== MATERIAL PROVIDED ==

(** [response] is [None] when the HTTP call itself fails. A body of [n] bytes has
    at most [n / 5] frames, so [n + 1] rounds are enough. *)
Definition Stream (client : FramedHTTP) (synthesis : Request)
    (response : option Response) (s : S) : S * result tts_error unit :=
  IF bool_decide (DeviceID synthesis = "") || bool_decide (SessionID synthesis = "")
     || (RequestID synthesis =? 0) || Text.BlankString (RequestText synthesis)
    RETURN (s, Err InvalidRequest) ;;
  match response with
  | None => (s, Err (if ctx 0%nat then ContextError else CallFailed))
  | Some r =>
      IF negb (StatusCode r =? 200) RETURN (s, Err UpstreamStatus) ;;
      IF negb (bool_decide (ContractHeader r = TTSVersion)) RETURN (s, Err ContractMismatch) ;;
      IF negb (bool_decide (MediaType r = Some framedContentType))
        RETURN (s, Err UnexpectedContentType) ;;
      stream_loop (length (Body r) + 1) client (Body r) (BodyEnd r) 0 s 0 0
  end.

(** *** What is handed to the caller *)

Definition emit_all (s : S) (sent : list bytes) : S :=
  fold_left (λ s f, (emit s f).1) sent s.

Definition good_frame (client : FramedHTTP) (f : bytes) : Prop :=
  1 ≤ blen f ≤ maxFrameBytes ∧ Opus.ValidateMonoDuration f (frameDuration client) = Ok tt.

Lemma take_blen n (bs : bytes) : 0 ≤ n ≤ blen bs → blen (take (Z.to_nat n) bs) = n.
Proof. intros. unfold blen in *. rewrite length_take. lia. Qed.

Lemma frames_wire_cons f fs : frames_wire (f :: fs) = frame_wire f ++ frames_wire fs.
Proof. done. Qed.

Lemma header_frame_wire b0 b1 b2 b3 n body :
  be_get [b0; b1; b2; b3] = n → 0 ≤ n ≤ blen body →
  b0 :: b1 :: b2 :: b3 :: body = frame_wire (take (Z.to_nat n) body) ++ drop (Z.to_nat n) body.
Proof.
  intros Hn Hle. unfold frame_wire. rewrite take_blen by done.
  rewrite <- app_assoc, take_drop. rewrite <- Hn, be_put_get by done. done.
Qed.

(** A run that starts with [total] bytes and [frames] frames already delivered
    hands over [sent], a prefix of the frames of [body], within the limits; it
    succeeds only at the end of a body that is nothing but frames. *)
Definition delivered (client : FramedHTTP) (body : bytes) (fin : body_end)
    (total frames : Z) (s s' : S) (r : result tts_error unit) (sent : list bytes) : Prop :=
  s' = emit_all s sent ∧ Forall (good_frame client) sent ∧
  (sent = [] ∨ frames + Z.of_nat (length sent) ≤ maxFrames client ∧
               total + blen (concat sent) ≤ maxTotalBytes) ∧
  ∃ rest, body = frames_wire sent ++ rest ∧
    (r = Ok tt → rest = [] ∧ fin = EndOfFile ∧ frames + Z.of_nat (length sent) ≠ 0).

Lemma delivered_stop client body fin total frames s e :
  delivered client body fin total frames s s (Err e) [].
Proof. repeat split; [done|by left|]. by exists body. Qed.

Lemma delivered_end client total frames s :
  delivered client [] EndOfFile total frames s s
    (if frames =? 0 then Err NoFrames else Ok tt) [].
Proof.
  repeat split; [done|by left|]. exists []. split; [done|].
  destruct (frames =? 0) eqn:Hz; [done|]. split_bools. intros _. cbn. split_and!; [done..|lia].
Qed.

Lemma delivered_step client f body fin total frames s s' r sent :
  good_frame client f → frames < maxFrames client → total + blen f ≤ maxTotalBytes →
  delivered client body fin (total + blen f) (frames + 1) (emit s f).1 s' r sent →
  delivered client (frame_wire f ++ body) fin total frames s s' r (f :: sent).
Proof.
  intros Hf Hn Ht (-> & Hall & Hlim & rest & -> & Hok). split; [done|].
  split; [by constructor|]. split.
  - right. cbn [length concat]. rewrite blen_app.
    destruct Hlim as [ -> | ?]; [cbn; rewrite blen_nil; lia|lia].
  - exists rest. rewrite frames_wire_cons, app_assoc. split; [done|].
    intros ->. destruct Hok as (-> & -> & ?); [done|]. cbn [length]. split_and!; [done..|lia].
Qed.

Lemma stream_loop_sound fuel client body fin k s total frames s' r :
  stream_loop fuel client body fin k s total frames = (s', r) →
  ∃ sent, delivered client body fin total frames s s' r sent.
Proof.
  revert body k s total frames.
  induction fuel as [|fuel IH]; intros body k s total frames; cbn [stream_loop].
  { intros [= <- <-]. eexists. apply delivered_stop. }
  assert (∀ e, (s, Err e) = (s', r) →
    ∃ sent, delivered client body fin total frames s s' r sent) as Hstop
    by (intros e [= <- <-]; eexists; apply delivered_stop).
  destruct (ctx k); [apply Hstop|].
  destruct body as [|b0 [|b1 [|b2 [|b3 body] ] ] ]; try (by apply Hstop).
  { destruct fin; [|by apply Hstop]. intros [= <- <-]. eexists. apply delivered_end. }
  destruct (_ || _) eqn:Hlen; [by apply Hstop|].
  destruct (blen body <? _) eqn:Hb; [by apply Hstop|]. split_bools.
  destruct (Opus.ValidateMonoDuration _ _) as [ [] |] eqn:Hval; [|by apply Hstop].
  destruct (maxFrames client <=? frames) eqn:Hmax; [by apply Hstop|]. split_bools.
  clear Hstop. rewrite (header_frame_wire b0 b1 b2 b3 _ body eq_refl) by lia.
  pose proof (take_blen (be_get [b0; b1; b2; b3]) body) as Hfl.
  revert Hval. generalize dependent (be_get [b0; b1; b2; b3]). intros n Hb Hle Hm Ht Hfl Hval.
  specialize (Hfl ltac:(lia)). set (frame := take (Z.to_nat n) body) in *.
  assert (∀ sent, delivered client (drop (Z.to_nat n) body) fin (total + n) (frames + 1)
    (emit s frame).1 s' r sent → ∃ sent, delivered client
    (frame_wire frame ++ drop (Z.to_nat n) body) fin total frames s s' r sent) as Hstep.
  { intros sent Hd. exists (frame :: sent). rewrite <- Hfl in Hd.
    apply delivered_step; unfold good_frame; rewrite ?Hfl; try lia; [|by rewrite Hfl in Hd].
    split; [lia|done]. }
  destruct (emit s frame) as [s1 failed]. cbn [fst] in Hstep.
  destruct failed; [intros [= <- <-]; eapply Hstep, delivered_stop|].
  destruct (ctx (k + 1)%nat); [intros [= <- <-]; eapply Hstep, delivered_stop|].
  intros [sent Hd]%IH. by eapply Hstep.
Qed.

Lemma stream_loop_complete fuel client fs k s total frames :
  (length fs < fuel)%nat → Forall (good_frame client) fs →
  frames + Z.of_nat (length fs) ≤ maxFrames client →
  total + blen (concat fs) ≤ maxTotalBytes → 0 ≤ frames → 1 ≤ frames + Z.of_nat (length fs) →
  (∀ k, ctx k = false) → (∀ s f, (emit s f).2 = false) →
  stream_loop fuel client (frames_wire fs) EndOfFile k s total frames
    = (emit_all s fs, Ok tt).
Proof.
  intros Hfuel Hgood Hn Ht H0 H1 Hctx Hemit.
  revert fuel k s total frames Hfuel Hn Ht H0 H1.
  induction Hgood as [|f fs [Hlen Hval] Hgood IH]; intros [|fuel] k s total frames Hfuel Hn Ht H0 H1;
    cbn [length] in *; try lia; cbn [stream_loop]; rewrite Hctx.
  { cbn. by rewrite (proj2 (Z.eqb_neq _ _)) by lia. }
  rewrite frames_wire_cons. unfold frame_wire. cbn [concat] in Ht. rewrite blen_app in Ht.
  pose proof (be_get_put 4 (blen f)) as Hget. rewrite Z.mod_small in Hget
    by (unfold maxFrameBytes in *; cbn; lia).
  destruct (be_put 4 (blen f)) as [|b0 [|b1 [|b2 [|b3 [|] ] ] ] ] eqn:Hput; try done.
  rewrite <- app_assoc. cbn [app]. rewrite Hget.
  pose proof (blen_nonneg (concat fs)). pose proof (blen_nonneg (frames_wire fs)).
  rewrite !(proj2 (Z.leb_gt _ _)), !(proj2 (Z.ltb_ge _ _))
    by (rewrite ?blen_app; unfold maxFrameBytes, maxTotalBytes in *; lia). cbn [orb].
  unfold blen at 1 2 3. rewrite Nat2Z.id, take_app_length, drop_app_length, Hval.
  specialize (Hemit s f) as He. destruct (emit s f) as [s1 failed] eqn:Hs1. cbn in He. subst.
  rewrite Hctx. rewrite IH by (try lia; cbn; lia). cbn. by rewrite Hs1.
Qed.

End Stream.

Lemma NewFramedHTTP_bounds parse config client :
  NewFramedHTTP parse config = Ok client →
  1 ≤ frameDuration client ≤ 120 ∧ 1 ≤ maxFrames client ∧
  maxFrames client * frameDuration client ≤ 600000.
Proof.
  unfold NewFramedHTTP. intros Hnew.
  repeat (case_match; [done|]). split_bools. simplify_eq/=.
  set (max := if MaxOutputAudioMS config =? 0 then _ else _) in *.
  set (d := cfg_FrameDuration config) in *.
  pose proof (Z.quot_rem' max d). pose proof (Z.rem_bound_pos max d).
  assert (1 ≤ Z.quot max d) by (apply Z.quot_le_lower_bound; lia). split_and!; nia.
Qed.

(** Whatever the upstream sends, and however the caller and the context behave,
    the frames [Stream] hands over are a prefix of the length-prefixed frames of
    the body, every one is a mono Opus packet of exactly the configured
    duration, and together they are at most 4 MiB and at most ten minutes of
    audio; [Stream] succeeds only when the body consists of exactly these
    frames, at least one, and ended cleanly. *)
Theorem Stream_sound {S : Type} (emit : S → bytes → S * bool) ctx parse config client
    synthesis response s s' r :
  NewFramedHTTP parse config = Ok client →
  Stream emit ctx client synthesis (Some response) s = (s', r) →
  ∃ sent rest, s' = emit_all emit s sent ∧
    Body response = frames_wire sent ++ rest ∧
    Forall (λ f, Opus.ValidateMonoDuration f (frameDuration client) = Ok tt) sent ∧
    blen (concat sent) ≤ maxTotalBytes ∧
    Z.of_nat (length sent) * frameDuration client ≤ 600000 ∧
    (r = Ok tt → Body response = frames_wire sent ∧ sent ≠ [] ∧
       BodyEnd response = EndOfFile).
Proof.
  intros (Hd & Hm & Hmax)%NewFramedHTTP_bounds. unfold Stream.
  assert (∀ e, (s, Err e) = (s', r) → ∃ sent rest, s' = emit_all emit s sent ∧
    Body response = frames_wire sent ++ rest ∧
    Forall (λ f, Opus.ValidateMonoDuration f (frameDuration client) = Ok tt) sent ∧
    blen (concat sent) ≤ maxTotalBytes ∧
    Z.of_nat (length sent) * frameDuration client ≤ 600000 ∧
    (r = Ok tt → Body response = frames_wire sent ∧ sent ≠ [] ∧
       BodyEnd response = EndOfFile)) as Hstop.
  { intros e [= <- <-]. by exists [], (Body response). }
  do 4 (case_match; [apply Hstop|]). clear Hstop.
  intros [sent (-> & Hall & Hlim & rest & Hbody & Hok)]%stream_loop_sound.
  exists sent, rest. split_and!; [done|done| | | |].
  - eapply Forall_impl; [exact Hall|]. by intros f [_ ?].
  - destruct Hlim as [ -> | ?]; [done|lia].
  - destruct Hlim as [ -> | ?]; [cbn; lia|nia].
  - intros ->. destruct Hok as (-> & -> & ?); [done|].
    rewrite app_nil_r in Hbody. split_and!; [done| |done]. by intros ->.
Qed.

===

### WORK ORDER
Each line in the records above with "Hstep" must be returned.

### PROBLEM SOLUTION
    (frame_wire frame ++ drop (Z.to_nat n) body) fin total frames s s' r sent) as Hstep.
  destruct (emit s frame) as [s1 failed]. cbn [fst] in Hstep.
  destruct failed; [intros [= <- <-]; eapply Hstep, delivered_stop|].
  destruct (ctx (k + 1)%nat); [intros [= <- <-]; eapply Hstep, delivered_stop|].
  intros [sent Hd]%IH. by eapply Hstep.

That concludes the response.